D’un autre côté, ce peuple poussé à bout commet lynchages et dénonciations et ne paraît finalement pas plus humain que la classe dirigeante, même si les circonstances dans lesquelles illes sont plongé.e.s nous les rend proches, si pas excusables. Difficile de ne pas faire le parallèle avec les événements que nous connaissons actuellement en Europe, que ce soit la loi Travail en France, les coupes budgétaires dans les domaines de la santé, de l’éducation, de la culture, ou encore le récent amendement du CETA que même Paul Magnette a fini par trouver acceptable.
La critique est également présente dans la forme adoptée, car Pommerat réaffecte la fonction de citoyen.ne, qui plus est celle de citoyen.ne d’une démocratie européenne actuelle, à celle des spectateurs. Nous devenons non seulement témoins mais aussi participant.e.s des événements, et pourtant il est clairement défini que nous n’avons pas le pouvoir de les changer. Plus que cela : nous n’avons pas le choix de nos opinions, à moins de transgresser les conventions, ici de la représentation théâtrale.
La manière dont sont représentés les médias dans le spectacle appuie cette analyse. Une scène en particulier fixe notre statut face à ceux-ci : celle où une journaliste espagnole décrit le discours que va donner le roi au peuple. Face à nous, elle commente les événements comme si elle passait en direct à la télévision alors que le roi et sa suite arrivent côté jardin et s’adressent à un auditoire invisible située dans les coulisses à cour.
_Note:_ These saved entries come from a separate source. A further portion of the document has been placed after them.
(** C1, as the code has it.  A reward whose package has no pending state is
    logged and then raises: [mkSample] is still called, with [prev_state]
    the integer 0, and fails ([KeyError] for an unknown sender, [TypeError]
    on [prev_state[0]], [Exception] for a reward that is not a
    [SimpleRewardMsg]).  The router's state is as it was. *)
Theorem C1_reward_without_context_raises
    (r : Router SimpleQ) (message : service_msg) (sender : actor) (p : pkg_id) :
  reward_pkg_id message = Some p ->
  Dict.lookup p (reward_pending (ext r)) = None ->
  exists e,
    SimpleQRouter.deliverServiceMsg message sender r
    = Run r [Print UnexpectedRewardMsg] (Raise (Builtin e))
    /\ (forall receiverTime estimate d neighbor,
           message = SimpleRewardMsg p receiverTime estimate d ->
           Dict.lookup sender (network_inv r) = Some neighbor ->
           e = TypeError).
Proof.
  intros Hid Hpending.
  unfold SimpleQRouter.deliverServiceMsg, call, SimpleQRouter.on_self,
    SimpleQRouter.receiveServiceMsg, SimpleQRouter.mkSample, bind, get, emit,
    ret, raise, subscript.
  destruct message as [| p' ct est d | p' |]; cbn in Hid; try discriminate;
    injection Hid as ->; cbn; rewrite Hpending; cbn.
  - destruct (Dict.lookup sender (network_inv r)) as [neighbor|] eqn:Hsender; cbn;
      rewrite set_ext_same.
    + exists TypeError. split; [reflexivity|]. reflexivity.
    + exists KeyError. split; [reflexivity|]. intros; discriminate.
  - rewrite set_ext_same. eexists. split; [reflexivity|]. intros; discriminate.
Qed.

Lemma C5_reward_protocol_witness :
  (exists rest,
      emitted (processEvent SimpleQRouter.strategy
                 (ProcessPkgEvent 0 100%nat pkg_to_1) line_router)
      = SendServiceMsg 100%nat (SimpleRewardMsg 8%nat 0 0 1%nat) :: rest)
  /\ (exists estimate rest,
         emitted (processEvent SimpleQRouter.strategy
                    (ProcessPkgEvent 0 100%nat pkg_to_2) line_router)
         = SendServiceMsg 100%nat (SimpleRewardMsg 7%nat 0 estimate 2%nat) :: rest
         /\ In estimate (Dict.values [(0%nat, 100500); (2%nat, 40)])
         /\ forall v, In v (Dict.values [(0%nat, 100500); (2%nat, 40)]) ->
                      (estimate <= v)%Q)
  /\ Q_entry 2%nat 2%nat
       (Qtable (ext (after (SimpleQRouter.deliverServiceMsg
                              (SimpleRewardMsg 7%nat 3 0 2%nat) 102%nat
                              line_router_busy))))
     = Some (40 + (1 # 2) * (0 + (3 - 0) - 40))%Q.
Proof.
  destruct (C5_reward_protocol line_router) as [Hsend _].
  destruct (C5_reward_protocol line_router_busy) as [_ Hupdate].
  split; [|split].
  - apply (Hsend 0 100%nat pkg_to_1); reflexivity.
  - apply (proj2 (Hsend 0 100%nat pkg_to_2 eq_refl)
             [(0%nat, 100500); (2%nat, 40)]).
    + discriminate.
    + reflexivity.
    + discriminate.
  - apply (Hupdate 7%nat 3 0 2%nat 102%nat 0 2%nat 2%nat
             [(0%nat, 100500); (2%nat, 40)] 40 (1 # 2));
      reflexivity.
Defined.

Lemma C1_reward_without_context_raises_witness :
  exists e,
    SimpleQRouter.deliverServiceMsg (SimpleRewardMsg 7%nat 5 0 2%nat) 102%nat line_router
    = Run line_router [Print UnexpectedRewardMsg] (Raise (Builtin e))
    /\ (forall receiverTime estimate d neighbor,
           SimpleRewardMsg 7%nat 5 0 2%nat = SimpleRewardMsg 7%nat receiverTime estimate d ->
           Dict.lookup 102%nat (network_inv line_router) = Some neighbor ->
           e = TypeError).
Proof.
  apply (@C1_reward_without_context_raises line_router
           (SimpleRewardMsg 7%nat 5 0 2%nat) 102%nat 7%nat); reflexivity.
Defined.

(** The failing input of C1, evaluated. *)
Lemma reward_without_context_on_line_router :
  SimpleQRouter.deliverServiceMsg (SimpleRewardMsg 7%nat 5 0 2%nat) 102%nat line_router
  = Run line_router [Print UnexpectedRewardMsg] (Raise (Builtin TypeError)).
Proof. reflexivity. Qed.

(** ** LinkStateRouter: flooding *)

Lemma after_bind_any {St Act E A B} (m : M St Act E A) (f : A -> M St Act E B) s :
  after (bind m f s)
  = match result (m s) with
    | Ok a => after (f a (after (m s)))
    | Raise _ => after (m s)
    end.
Proof. unfold bind. destruct (result (m s)); reflexivity. Qed.

Section Flooding.
Variable r : Router LinkState.

(** The targets of a broadcast over the neighbours [ns]. *)
Definition targets_of (ns : list node) (sender : actor) : list actor :=
  filter (fun target => negb (Nat.eqb sender target))
         (flat_map (fun n => match Dict.lookup n (network r) with
                             | Some target => [target]
                             | None => []
                             end) ns).

(** The body of the loop of [_broadcastAnnouncement]. *)
Definition broadcast_to (announcement : service_msg) (sender : actor) (n : node)
    : LinkStateRouter.LM unit :=
  target <- subscript (network r) n ;;
  if negb (Nat.eqb sender target)
  then emit (HSendServiceMsg target announcement)
  else ret tt.

Lemma broadcast_to_present announcement sender n target (s : LinkState) :
  Dict.lookup n (network r) = Some target ->
  broadcast_to announcement sender n s
  = Run s (if negb (Nat.eqb sender target)
           then [HSendServiceMsg target announcement] else [])
        (Ok tt).
Proof.
  intros E. unfold broadcast_to, bind, subscript. rewrite E. cbn.
  destruct (Nat.eqb sender target); reflexivity.
Qed.

Lemma broadcast_to_keeps_state announcement sender n (s : LinkState) :
  after (broadcast_to announcement sender n s) = s.
Proof.
  unfold broadcast_to, bind, subscript.
  destruct (Dict.lookup n (network r)) as [target|]; cbn; [|reflexivity].
  destruct (Nat.eqb sender target); reflexivity.
Qed.

Lemma broadcast_loop announcement sender (s : LinkState) : forall ns,
  (forall n, In n ns -> Dict.lookup n (network r) <> None) ->
  for_each ns (broadcast_to announcement sender) s
  = Run s (map (fun target => HSendServiceMsg target announcement)
               (targets_of ns sender))
        (Ok tt).
Proof.
  induction ns as [|n ns IH]; intros Hnet; [reflexivity|].
  cbn [for_each]. unfold bind.
  assert (Hn : Dict.lookup n (network r) <> None) by (apply Hnet; now left).
  destruct (Dict.lookup n (network r)) as [target|] eqn:E; [|congruence].
  rewrite (broadcast_to_present announcement sender n s E). cbn [result after emitted].
  rewrite IH by (intros k Hk; apply Hnet; now right). cbn [result after emitted].
  unfold targets_of. cbn [flat_map]. rewrite E. cbn [app filter].
  destruct (Nat.eqb sender target); reflexivity.
Qed.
Nous sommes à ce moment considéré.e.s comme des téléspectateur.rice.s. Notre statut est celui de consommateur.rice.s d’événement, rendu.e.s muet.te.s pour mieux écouter. D’autres moments nous donnent à nouveau ce statut – je pense notamment à la scène dans laquelle le roi et la reine arrivent du fond de la salle sur une musique digne des MTV Awards, accompagnés par des lumières éblouissantes. Dès lors, Pommerat, par son discours et par la façon dont il implique le public dans la mise en scène, nous fait prendre conscience de la transformation des citoyen.ne.s en télé-spectateur.rice.s consommateur.rice.s plutôt qu’acteur.rice.s de la politique.
Pour finir, l’anachronisme de l’ensemble nous signale clairement que la Révolution française est un prétexte pour parler d’autre chose ; pour parler de nous. Le tour de force est réussi : nous avons devant nous une politique contemporaine, ou presque, qui joue la révolution la plus connue du monde francophone. C’est une façon de rappeler que l’Histoire est une question de conjonctures… Et que la conjoncture actuelle est loin d’être favorable.